The organization of astronomers is also concerned about the potential for radio interference from these "cell phone towers in space." They will transmit strong radio waves at frequencies currently reserved for terrestrial cell phone communications but are not subject to the same radio quiet zone restrictions that ground-based cellular networks are. This could severely impact radio astronomy research -- which was used to discover cosmic microwave background radiation, for example -- as well as work in related fields. Astronomers currently build their radio astronomy observatories in remote areas, far from cell tower interference. They are worried that these large, radio-wave transmitting satellites will interfere in unpopulated areas.
"We are eager to use the newest technologies and strategies to mitigate possible impacts to astronomy," AST said in a statement to Ars. "We are actively working with industry experts on the latest innovations, including next-generation anti-reflective materials. We are also engaged with NASA and certain working groups within the astronomy community to participate in advanced industry solutions, including potential operational interventions."
AST is "committed to avoiding broadcasts inside or adjacent to the National Radio Quiet Zone in the United States [...] as well as additional radioastronomy locations," adds Ars.

Re:Huge antenna

By Lord Rust • Score: 5, Informative • Thread
You could cut the glare by painting satellites black, but there's a reason for the white color: Temperature control is a huge problem in space as vacuum is an excellent insulator. As your satellite slowly rotates, parts of it move from shade to sun and back. Sunlit sections can get quite hot (~100 C = 200 F) while parts in shade can fall to -170 C = -300 F! There are many ways to mitigate this problem. Making reflective/white helps. If you do not absorb sunlight, you will not get hot in space and you do not have to worry about thermal cycles.

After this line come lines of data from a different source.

(** [ON DELETE SET NULL] of [schedule_seats]. *)
Definition forget_layout_seat (gone : Z → bool) (r : seat_row) : seat_row :=
  match sp_layout_seat_id (ss_place r) with
  | Some l =>
      if gone l then
        let p := ss_place r in
        SeatRow (ss_id r) (ss_schedule_id r) (ss_status r) (ss_price r)
          (SeatPlace (sp_seat_index p) None (sp_source p) (sp_row_letter p) (sp_seat_number p) (sp_seat_class p))
      else r
  | None => r
  end.
Definition delete_layout_seats (layout_id : Z) (d : db) : db :=
  let gone l := existsb (λ r, (ls_id r =? l) && (ls_layout_id r =? layout_id)) (d_layout_seats d) in
  with_seats (map (forget_layout_seat gone)) (with_layout_seats (filter (λ r, ls_layout_id r ≠ layout_id)) d).

(** ** The handlers *)

(** The hash map from block, row and number to the last seat there. *)
Definition input_key (s : seat_input) : option string * string * Z := (si_block_name s, si_row_letter s, si_seat_number s).
Definition unique_seats (seats : list seat_input) : gmap (option string * string * Z) seat_input :=
  foldl (λ m s, <[input_key s := s]> m) ∅ seats.
Definition distinct_seats (order : list seat_input → list seat_input) (seats : list seat_input) : list seat_input :=
  order (map snd (map_to_list (unique_seats seats))).

Definition replace_seats_tx (order : list seat_input → list seat_input) (layout_id : Z) (seats : list seat_input) (d : db) : option (unit * db) :=
  let d := delete_layout_seats layout_id d in
  match distinct_seats order seats with
  | [] => Some (tt, d)
  | ss => '(_, d) ← insert_layout_seats layout_id ss d; Some (tt, d)
  end.

Definition newest (a b : layout_row) : Prop := ly_created_at b ≤ ly_created_at a.
#[export] Instance newest_dec a b : Decision (newest a b).
Proof. unfold newest. apply _. Defined.
Definition by_row_and_number (a b : layout_seat_row) : Prop :=
  match String.compare (ls_row_letter a) (ls_row_letter b) with Lt => True | Gt => False | Eq => ls_seat_number a ≤ ls_seat_number b end.
#[export] Instance by_row_and_number_dec a b : Decision (by_row_and_number a b).
Proof. unfold by_row_and_number. destruct (String.compare _ _); apply _. Defined.

Definition parse_show_type (s : string) : option show_type :=
  if decide (s = "Movie") then Some Movie else if decide (s = "Concert") then Some Concert
  else if decide (s = "Event") then Some Event else if decide (s = "GameEvent") then Some GameEvent else None.

Section handlers.
Context {D : Type} {HS : ScheduleLibs}.
Variable order : list seat_input → list seat_input.
Abbreviation S := (St (site D)).

Definition connected : S (unit + app_error) := conn ← db_get; check conn (internal sql_error).
Definition query {A} (q : db → A) : S (A + app_error) := or_err (internal sql_error) (db_query q).
Definition execute {A} (tx : db → option (A * db)) : S (A + app_error) := or_err (internal sql_error) (db_run tx).

Definition list_layouts (show_type : option string) : S (list layout_row + app_error) :=
  _ ←? connected;
  parsed ←? mret (match show_type with
                  | None => inl None
                  | Some st => match parse_show_type st with Some t => inl (Some t) | None => inr (bad_request "Invalid show_type") end
                  end);
  query (λ d, merge_sort newest (filter (λ r, ly_deleted_at r = None ∧ (parsed = None ∨ parsed = Some (ly_show_type r)))
                                   (map snd (map_to_list (d_layouts d))))).

(** A query that fails is answered like a layout that is not there. *)
Definition find_layout (layout_id : Z) : S (layout_row + app_error) :=
  found ← db_query (λ d, d_layouts d !! layout_id);
  mret (match default None found with Some r => inl r | None => inr (not_found "Layout not found") end).

Definition get_layout (layout_id : Z) : S (layout_row + app_error) := _ ←? connected; find_layout layout_id.

Definition get_layout_seats (layout_id : Z) : S (layout_row * list layout_seat_row + app_error) :=
  _ ←? connected;
  layout ←? find_layout layout_id;
  seats ←? query (λ d, merge_sort by_row_and_number (filter (λ r, ls_layout_id r = layout_id) (d_layout_seats d)));
  mret (inl (layout, seats)).

Definition create_layout (body : create_layout_request) : S (layout_row + app_error) :=
  if is_empty (trim (cl_name body)) then mret (inr (bad_request "name is required"))
  else
    _ ←? connected;
    now ← redis_of now_ms;
    execute (insert_layout body now).

Definition add_seats_to_layout (layout_id : Z) (seats : list seat_input) : S (list layout_seat_row + app_error) :=
  if bool_decide (seats = []) then mret (inr (bad_request "seats array must not be empty"))
  else
    _ ←? connected;
    _ ←? find_layout layout_id;
    execute (insert_layout_seats layout_id (distinct_seats order seats)).

Definition delete_layout (layout_id : Z) : S (unit + app_error) :=
  _ ←? connected;
  now ← redis_of now_ms;
  execute (delete_layout_stmt layout_id now).

Definition update_layout (layout_id : Z) (body : update_layout_request) : S (unit + app_error) :=
  _ ←? connected;
  _ ←? (match ul_name body with Some name => execute (update_name layout_id name) | None => mret (inl tt) end);
  _ ←? (match ul_description body with Some t => execute (update_description layout_id t) | None => mret (inl tt) end);
  match ul_seats body with
  | Some seats => execute (replace_seats_tx order layout_id seats)
  | None => mret (inl tt)
  end.
End handlers.

(** * Properties: what an update leaves *)

(** ** The distinct seats of a request *)

Definition input_of (r : layout_seat_row) : seat_input :=
  SeatInput (ls_row_letter r) (ls_seat_number r) (ls_seat_class r) (ls_x_pos r) (ls_y_pos r) (ls_block_name r).
Definition input_ok (s : seat_input) : bool := varchar 4 (si_row_letter s) && opt_varchar 100 (si_block_name s).

(** The last seat of a request at a key. *)
Fixpoint last_at (k : option string * string * Z) (seats : list seat_input) : option seat_input :=
  match seats with
  | [] => None
  | s :: seats => match last_at k seats with Some t => Some t | None => if decide (input_key s = k) then Some s else None end
  end.

Lemma unique_seats_lookup seats k : unique_seats seats !! k = last_at k seats.
Proof.
  unfold unique_seats. assert (∀ m : gmap _ _, foldl (λ m s, <[input_key s := s]> m) m seats !! k =
    match last_at k seats with Some t => Some t | None => m !! k end) as H.
  { induction seats as [|s seats IH]; intros m; simpl; [done|]. rewrite IH. destruct (last_at k seats); [done|].
    case_decide as Hk; [subst k; by rewrite lookup_insert_eq|by rewrite lookup_insert_ne]. }
  rewrite H. by destruct (last_at k seats).
Qed.

Lemma last_at_spec k seats s : last_at k seats = Some s → input_key s = k ∧ s ∈ seats.
Proof.
  induction seats as [|t seats IH]; simpl; [done|]. destruct (last_at k seats) as [t'|].
  - intros [= ->]. destruct (IH eq_refl). split; [done|by right].
  - case_decide; [|done]. intros [= <-]. split; [done|by left].
Qed.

As bright as the brightest stars

By 93 Escort Wagon • Score: 5, Funny • Thread

"According to the International Astronomical Union, post-deployment measurements showed that BlueWalker 3 had an apparent visual magnitude of around 1 at its brightest, which is nearly as bright as Antares and Spica, the 15th and 16th brightest stars in the night sky."

What? You can't be Sirius.

Re: As bright as the brightest stars

By pitch2cv • Score: 5, Informative • Thread

This!!
By its very definition, mag 1 is Sirius indeed! No idea why fluffy Ars had to make comparisons to these other stars.

This new satellite is only the first part of yet another mega constellation to come. This is very problematic for professional astronomy, a field that almost entirely hinges on long exposures.

And, yay, Ars make it seem that Bluebird they're are so kind to turn off transmissions over radio-quiet areas. Do they even know everyone does that, cos that's mandatory?

For those who are into that stuff, a more scientific article I read some days ago: https://theconversation.com/bl...

Dear/. Editors

By JoeRobe • Score: 4, Interesting • Thread

The /. summary is a copy/paste of about 2/3 of the actual article linked to in the summary. Why not just paste the whole thing and not call it a summary? This is bringing the standard - nobody is actually summarizing anymore, just pasting a chunk of the article.

Can we get back to summaries actually being a small fraction of the original story? Maybe a maximum number of sentences, or 1 paragraph?

Seems easy.

By jd • Score: 3 • Thread

Russia needs hard currency and has satellite killers. This seems very resolvable.